En effet, Marin a écrit que les personnes interrogées étaient d’accord pour dire qu’Israël ne commettait pas de génocide à Gaza. Sans se décourager, elle poursuit son article en expliquant aux lecteurs que si Israël n’est pas encore coupable de ce crime contre l’humanité, il est sous-entendu que le pays est sur la bonne voie.

“Se pourrait-il qu’Israël ait depuis longtemps l’intention d’éliminer le peuple palestinien et qu’il n’attendait qu’une occasion – l’attaque du 7 octobre – pour mettre son plan à exécution ? On l’a vu au Rwanda, note le professeur (Muriel) Paradelle de l’Université d’Ottawa. Là, la préparation du génocide a été démontrée : les armes ont été entassées et les membres des différents groupes ethniques ont été désignés. Un attentat contre l’avion du président du pays a ensuite déclenché ce mécanisme meurtrier”, écrit Marin.

L’irresponsabilité de la publication de ce grand saut spéculatif ne doit pas être négligée.

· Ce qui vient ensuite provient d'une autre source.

(* ===== verification/Cmd.v ===== *)
(** * The goc command: switches

    Models src/cmd/goc/flags.go and the argument loops of main.go ([goc build]) and
    gocmd.go ([goc go], [goc check]).  An argument loop works on the arguments that are
    left, [args[i:]]. *)

From Stdlib Require Import ZArith Lia Ascii.
From stdpp Require Import base list strings gmap sorting.
From S2P Require Import Prelude Text World Layout Toolchain Pipeline.

(** ** Settings *)

Record settings := mkSettings { s_o : Options; s_seen : gset string }.

Definition no_options : Options := mkOptions "" "" 0 "" false false "" "" [] [] "" "" "" false [].
Definition newSettings : settings := mkSettings no_options ∅.

(** Assignments to one field. *)
Definition set_Src v (o : Options) := mkOptions v (o_Out o) (o_OptLevel o) (o_DefaultPtrColor o) (o_FastStackAlloca o) (o_ColorReport o) (o_Arch o)
  (o_KeepTmp o) (o_OptExtra o) (o_LLCExtra o) (o_Pkg o) (o_IRRenames o) (o_LibcallImpl o) (o_ABI0 o) (o_ClangArgs o).
Definition set_Out v (o : Options) := mkOptions (o_Src o) v (o_OptLevel o) (o_DefaultPtrColor o) (o_FastStackAlloca o) (o_ColorReport o) (o_Arch o)
  (o_KeepTmp o) (o_OptExtra o) (o_LLCExtra o) (o_Pkg o) (o_IRRenames o) (o_LibcallImpl o) (o_ABI0 o) (o_ClangArgs o).
Definition set_OptLevel v (o : Options) := mkOptions (o_Src o) (o_Out o) v (o_DefaultPtrColor o) (o_FastStackAlloca o) (o_ColorReport o) (o_Arch o)
  (o_KeepTmp o) (o_OptExtra o) (o_LLCExtra o) (o_Pkg o) (o_IRRenames o) (o_LibcallImpl o) (o_ABI0 o) (o_ClangArgs o).
Definition set_DefaultPtrColor v (o : Options) := mkOptions (o_Src o) (o_Out o) (o_OptLevel o) v (o_FastStackAlloca o) (o_ColorReport o) (o_Arch o)
  (o_KeepTmp o) (o_OptExtra o) (o_LLCExtra o) (o_Pkg o) (o_IRRenames o) (o_LibcallImpl o) (o_ABI0 o) (o_ClangArgs o).
Definition set_FastStackAlloca v (o : Options) := mkOptions (o_Src o) (o_Out o) (o_OptLevel o) (o_DefaultPtrColor o) v (o_ColorReport o) (o_Arch o)
  (o_KeepTmp o) (o_OptExtra o) (o_LLCExtra o) (o_Pkg o) (o_IRRenames o) (o_LibcallImpl o) (o_ABI0 o) (o_ClangArgs o).
Definition set_ColorReport v (o : Options) := mkOptions (o_Src o) (o_Out o) (o_OptLevel o) (o_DefaultPtrColor o) (o_FastStackAlloca o) v (o_Arch o)
  (o_KeepTmp o) (o_OptExtra o) (o_LLCExtra o) (o_Pkg o) (o_IRRenames o) (o_LibcallImpl o) (o_ABI0 o) (o_ClangArgs o).
Definition set_Arch v (o : Options) := mkOptions (o_Src o) (o_Out o) (o_OptLevel o) (o_DefaultPtrColor o) (o_FastStackAlloca o) (o_ColorReport o) v
  (o_KeepTmp o) (o_OptExtra o) (o_LLCExtra o) (o_Pkg o) (o_IRRenames o) (o_LibcallImpl o) (o_ABI0 o) (o_ClangArgs o).
Definition set_KeepTmp v (o : Options) := mkOptions (o_Src o) (o_Out o) (o_OptLevel o) (o_DefaultPtrColor o) (o_FastStackAlloca o) (o_ColorReport o) (o_Arch o)
  v (o_OptExtra o) (o_LLCExtra o) (o_Pkg o) (o_IRRenames o) (o_LibcallImpl o) (o_ABI0 o) (o_ClangArgs o).
Definition set_OptExtra v (o : Options) := mkOptions (o_Src o) (o_Out o) (o_OptLevel o) (o_DefaultPtrColor o) (o_FastStackAlloca o) (o_ColorReport o) (o_Arch o)
  (o_KeepTmp o) v (o_LLCExtra o) (o_Pkg o) (o_IRRenames o) (o_LibcallImpl o) (o_ABI0 o) (o_ClangArgs o).
Definition set_LLCExtra v (o : Options) := mkOptions (o_Src o) (o_Out o) (o_OptLevel o) (o_DefaultPtrColor o) (o_FastStackAlloca o) (o_ColorReport o) (o_Arch o)
  (o_KeepTmp o) (o_OptExtra o) v (o_Pkg o) (o_IRRenames o) (o_LibcallImpl o) (o_ABI0 o) (o_ClangArgs o).
Definition set_Pkg v (o : Options) := mkOptions (o_Src o) (o_Out o) (o_OptLevel o) (o_DefaultPtrColor o) (o_FastStackAlloca o) (o_ColorReport o) (o_Arch o)
  (o_KeepTmp o) (o_OptExtra o) (o_LLCExtra o) v (o_IRRenames o) (o_LibcallImpl o) (o_ABI0 o) (o_ClangArgs o).
Definition set_IRRenames v (o : Options) := mkOptions (o_Src o) (o_Out o) (o_OptLevel o) (o_DefaultPtrColor o) (o_FastStackAlloca o) (o_ColorReport o) (o_Arch o)
  (o_KeepTmp o) (o_OptExtra o) (o_LLCExtra o) (o_Pkg o) v (o_LibcallImpl o) (o_ABI0 o) (o_ClangArgs o).
Definition set_LibcallImpl v (o : Options) := mkOptions (o_Src o) (o_Out o) (o_OptLevel o) (o_DefaultPtrColor o) (o_FastStackAlloca o) (o_ColorReport o) (o_Arch o)
  (o_KeepTmp o) (o_OptExtra o) (o_LLCExtra o) (o_Pkg o) (o_IRRenames o) v (o_ABI0 o) (o_ClangArgs o).
Definition set_ABI0 v (o : Options) := mkOptions (o_Src o) (o_Out o) (o_OptLevel o) (o_DefaultPtrColor o) (o_FastStackAlloca o) (o_ColorReport o) (o_Arch o)
  (o_KeepTmp o) (o_OptExtra o) (o_LLCExtra o) (o_Pkg o) (o_IRRenames o) (o_LibcallImpl o) v (o_ClangArgs o).
Definition set_ClangArgs v (o : Options) := mkOptions (o_Src o) (o_Out o) (o_OptLevel o) (o_DefaultPtrColor o) (o_FastStackAlloca o) (o_ColorReport o) (o_Arch o)
  (o_KeepTmp o) (o_OptExtra o) (o_LLCExtra o) (o_Pkg o) (o_IRRenames o) (o_LibcallImpl o) (o_ABI0 o) v.

Definition upd (f : Options -> Options) (s : settings) : settings := mkSettings (f (s_o s)) (s_seen s).
Definition see (k : string) (s : settings) : settings := mkSettings (s_o s) ({[ k ]} ∪ s_seen s).

(** ** One switch *)

(** The value of the switch [name], and how many arguments it takes; [None] when the
    argument is another one. *)
Definition switch_value (name a : string) (rest : list string) : option (res string (string * nat)) :=
  if String.eqb a name then
    match rest with
    | v :: _ => if String.eqb v "" then Some (Fail (a +:+ " needs a value")) else Some (Ok (v, 2%nat))
    | [] => Some (Fail (a +:+ " needs a value"))
    end
  else match after_prefix (name +:+ "=") a with Some v => Some (Ok (v, 1%nat)) | None => None end.

Definition value_switches : list string :=
  ["--default-ptr-color"; "--arch"; "--keep-tmp"; "--opt-extra"; "--llc-extra"; "--pkg"; "--ir-renames"; "--libcall-impl"].

(** What the value does to the settings. *)
Definition apply_value (name v : string) (s : settings) : res string settings :=
  if String.eqb name "--default-ptr-color" then
    if String.eqb v "" then Fail "--default-ptr-color needs a value" else Ok (see "default-ptr-color" (upd (set_DefaultPtrColor v) s))
  else if String.eqb name "--arch" then
    if negb (String.eqb v "amd64") && negb (String.eqb v "arm64") then Fail "--arch wants amd64 or arm64" else Ok (upd (set_Arch v) s)
  else if String.eqb name "--keep-tmp" then if String.eqb v "" then Fail "--keep-tmp needs a directory" else Ok (upd (set_KeepTmp v) s)
  else if String.eqb name "--opt-extra" then Ok (upd (set_OptExtra (Fields v)) s)
  else if String.eqb name "--llc-extra" then Ok (upd (set_LLCExtra (Fields v)) s)
  else if String.eqb name "--pkg" then if String.eqb v "" then Fail "--pkg needs a package path" else Ok (see "pkg" (upd (set_Pkg v) s))
  else if String.eqb name "--ir-renames" then Ok (upd (set_IRRenames v) s)
  else Ok (upd (set_LibcallImpl v) s).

Après avoir introduit la discussion sur le génocide en soulignant qu’il n’y a en fait pas de génocide, Marin donne ensuite une tribune à une personne interviewée qui – sans aucune preuve – spécule que peut-être Israël a depuis longtemps prévu d’exterminer les Palestiniens, mais qu’il attendait des circonstances telles que celle-ci.

À tout le moins, l’article de Marin présente une fausse équivalence morale entre Israël et le Hamas, une organisation terroriste islamiste génocidaire vouée à la destruction d’Israël par des moyens violents, en écrivant que, selon ses sources, “il ne fait aucun doute que des crimes de guerre sont commis des deux côtés”, et “peut-être même des crimes contre l’humanité” s’il peut être prouvé qu’Israël avait l’intention d’attaquer des civils dans la bande de Gaza.

Comme le concède l’article de Marin, il ne s’agit que de spéculations, c’est-à-dire qu’il n’existe aucune preuve qu’Israël cible des civils palestiniens à Gaza, ni qu’il ait l’intention de le faire.

Dès lors, pourquoi Marin a-t-elle consacré un article entier à répondre à une question dont elle reconnaît volontiers qu’elle n’est étayée par aucune preuve ? En outre, la “question” de savoir si Israël est en train de perpétrer un génocide à Gaza est plus qu’infondée, elle est tout à fait irresponsable.

En l’absence de toute preuve, Le Devoir s’engage dans une campagne de dénigrement d’Israël contraire à l’éthique.

En posant la question sans fondement de savoir si Israël commet un génocide, les lecteurs sont amenés à supposer à tort que le sujet de l’article suggère que la réponse est oui, alors qu’en fait – même selon les opinions exprimées par Marin – la réponse est non.

Il n’est jamais nécessaire de propager un sensationnalisme dangereux, en particulier à une époque où la désinformation est si répandue.